At Tesla’s 2023 Investor Day, its representatives announced their plan to roll out a 48V system, one still scarcely seen over the years in the automotive world.
Tesla took its first steps with a move away from 12V lead-acid auxiliary batteries to a more modern version of the technology, 12V lithium-ion auxiliary batteries. This switch was declared in February 2021 and was introduced as an update to Tesla Model S/Model X (starting with the Plaid) – you can go here for an in-depth teardown – and later, it was used in Model 3/Model Y at the end of the same year.
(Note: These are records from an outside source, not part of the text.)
(** The [try] block of [router.post('/reorder')]. *)
Definition reorder_try (req_body : list (string * JsVal)) : M Response :=
  let bookId := field "bookId" req_body in
  let pageOrder := field "pageOrder" req_body in
  console_log (LogReceived bookId pageOrder) ;;
  if negb (truthy bookId) || negb (truthy pageOrder) || negb (isArray pageOrder)
  then ret (mkResponse 400 (Message "bookId and pageOrder array are required"))
  else
    bookIdStr <- read_id bookId ;;
    if invalid_id bookIdStr then
      console_log (ErrInvalidBookId bookIdStr) ;;
      ret (mkResponse 400 (Message "Invalid bookId format"))
    else
      let items := match pageOrder with JArr l => l | _ => [] end in
      console_log (LogReordering (length items) bookIdStr) ;;
      validPageOrders <- validate items [] ;;
      console_log (LogPhase1 (length validPageOrders)) ;;
      phase1 bookIdStr 0 validPageOrders ;;
      console_log LogPhase2 ;;
      updatedCount <- phase2 bookIdStr validPageOrders 0 ;;
      console_log (LogUpdated updatedCount) ;;
      updatedPages <- read_pages bookIdStr ;;
      console_log (LogSuccess (length updatedPages)) ;;
      ret (mkResponse 200 (Pages updatedPages)).

(** [router.post('/reorder')]: the [try] block, and the [catch] that
    turns anything thrown into a 500. *)
Definition reorder (req_body : list (string * JsVal)) (w : World)
    : World * Response :=
  match reorder_try req_body w with
  | (w', inr res) => (w', res)
  | (w', inl e) =>
      (mkWorld (db w') (events w') (console w' ++ [ErrReorder e]),
       mkResponse 500 (Failure e))
  end.
End Routes.

(** ** Requests of the documented shape *)

(** A world with nothing logged yet. *)
Definition start (st : Store) : World := mkWorld st [] [].

(** [{ pageId: id, newPageNumber: n }] *)
Definition entry (id : string) (n : Z) : JsVal :=
  JObj [("pageId", JStr id); ("newPageNumber", JNum n)].

(** [{ bookId: bid, pageOrder: entries }], the body that the route's header
    comment documents. *)
Definition request (bid : string) (entries : list JsVal) : list (string * JsVal) :=
  [("bookId", JStr bid); ("pageOrder", JArr entries)].

Definition order_entry (o : string * Z) : JsVal := entry o.1 o.2.

(** ** Vocabulary of the properties *)

(** The three ways a write can go. *)
Inductive write_spec (id bid : ObjectId) (v : Z) (st : Store)
    : DbError + (Store * option Page) → Prop :=
  | write_updated d :
      st !! id = Some d → bookId d = bid →
      index_conflict st id bid v = false →
      write_spec id bid v st (inr (<[id := set_pageNumber v d]> st, Some d))
  | write_rejected d :
      st !! id = Some d → bookId d = bid →
      index_conflict st id bid v = true →
      write_spec id bid v st (inl E11000)
  | write_nomatch :
      findOne id bid st = None →
      write_spec id bid v st (inr (st, None)).

(** What a reorder may change of a store: positions of pages of [bid],
    and nothing else. *)
Definition only_positions_of (bid : ObjectId) (st st' : Store) : Prop :=
  ∀ q, match st !! q, st' !! q with
       | Some d, Some d' =>
           bookId d' = bookId d ∧ content d' = content d
           ∧ (bookId d ≠ bid → d' = d)
       | None, None => True
       | _, _ => False
       end.

(** The store after one accepted write. *)
Definition assign1 (bid : ObjectId) (st : Store) (o : ObjectId * Z) : Store :=
  match findOne o.1 bid st with
  | Some d => <[o.1 := set_pageNumber o.2 d]> st
  | None => st
  end.
(** After a change of the payload in the app, with the stored
    ciphertext open to the payload of before: what is on disk when the
    new ciphertext is within the limit of the engine. *)
Lemma mutation_written a ev st key :
  boot a = app ->
  window_defined (env a) = true ->
  subtle (env a) = true ->
  is_mutation ev = true ->
  disk_holds_data a st key ->
  Codec.survives_JSON (data (step a ev)) ->
  String.length (Codec.JSON_stringify (data (step a ev))) + 16
  <= max_arguments ->
  exists st',
    disk_holds_data (step a ev) st' key
    /\ same_identity st st'
    /\ boot (step a ev) = app
    /\ env (step a ev) = env a.
Proof.
  intros Hb Hw Hs Hm (Hls & Hk & Hd) Hsurv Hfit.
  destruct (mutation_is_update a ev Hb Hm) as [-> | [nd Hnd]].
  - exists st. by repeat split.
  - rewrite Hnd in *.
    assert (Hdata : data (update nd a) = nd) by apply update_frame.
    rewrite Hdata in Hsurv, Hfit.
    destruct (update_written nd a st key Hw Hs Hls Hk Hsurv Hfit)
      as (st' & Hdisk & Hid & _ & Hb' & He).
    exists st'. rewrite Hb', Hb. done.
Qed.

(** X8.  In the unlocked app, in a browser with [crypto.subtle]: if the
    stored ciphertext opens under the session key to the payload in
    memory, it still does after a change of the payload (a category, an
    entry, a currency or a history record added or removed) to a new
    payload that survives JSON serialization and whose ciphertext (its
    text and 16 bytes of tag) has no more bytes than the engine takes
    arguments: the change is in memory and on disk at once; the key,
    [auth], [user] and the encryption salt are as before.  When the new
    ciphertext has more bytes, the stored record is left as it was while
    the payload in memory is the new one: memory and disk now
    differ. *)
Theorem mutation_is_written_through a ev st key :
  boot a = app ->
  window_defined (env a) = true ->
  subtle (env a) = true ->
  is_mutation ev = true ->
  disk_holds_data a st key ->
  Codec.survives_JSON (data (step a ev)) ->
  (String.length (Codec.JSON_stringify (data (step a ev))) + 16
   <= max_arguments ->
   exists st',
     disk_holds_data (step a ev) st' key
     /\ same_identity st st'
     /\ boot (step a ev) = app
     /\ env (step a ev) = env a)
  /\ (max_arguments
      < String.length (Codec.JSON_stringify (data (step a ev))) + 16 ->
      localStorage (step a ev) = localStorage a
      /\ aesKey (step a ev) = Some key
      /\ decryptJson (env a) (ciphertextB64 (enc st)) (ivB64 (enc st)) key
         = Some (data a)
      /\ (data (step a ev) <> data a -> ~ disk_holds_data (step a ev) st key)).
Proof.
  intros Hb Hw Hs Hm Hdisk Hsurv. split.
  - by apply mutation_written.
  - intros Hbig. destruct Hdisk as (Hls & Hk & Hd).
    destruct (mutation_is_update a ev Hb Hm) as [Hsame | [nd Hnd]].
    + rewrite Hsame. by repeat split.
    + rewrite Hnd in *.
      assert (Hdata : data (update nd a) = nd) by apply update_frame.
      rewrite Hdata in Hbig.
      destruct (update_unwritten nd a Hw Hs Hbig) as (Hl & _ & Hkey & _).
      rewrite Hl, Hkey. repeat split; try done.
      intros Hne (_ & _ & Hd'). rewrite Hdata in Hne.
      assert (Henv : env (update nd a) = env a).
      { unfold update. simpl.
        by destruct (persist_frame (aesKey a) nd a) as (-> & _). }
      rewrite Henv, Hdata, Hd in Hd'. by injection Hd' as Heq.
Qed.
Tesla has suggested that lead-acid batteries were considered a significant cause of breakdowns in their vehicles, necessitating replacement around every four years. However, the company has improved upon this with their new lithium-ion batteries, which are projected to last as long as the main power source and are not prescribed for replacement at any point.
Evidently, there is a visible amelioration; in addition to which is the bonus of a much smaller size and less mass (87% reduction).
Tesla declares that, beginning with the unveiling of the Cybertruck this year, Future EV models and the Optiums robot shall all operate on a 48V low-voltage system.
In the 1960s, the automotive industry transitioned from 6V to 12V electrical systems. Even now, some of the smaller vehicles still use 6V batteries, whereas more powerful cars rely on 24V ones.
Tesla has opted for a 48V system since it will reduce the current by four times, in comparison to 12V systems. At this voltage level there remains a sense of safety.
The surge in voltage is a requirement since the need for onboard electrical gadgets perpetually rises, and with 12V, the connections are becoming large, weighty, and extravagant.
Utilizing a 48V system will bring about significant decreases in weight and cost, with potential boosts to efficiency as well.
That’s a really intriguing alteration that would also necessitate a fresh 48V lithium-ion auxiliary battery; in the instance of Tesla, it could even be made internally (we don’t know however).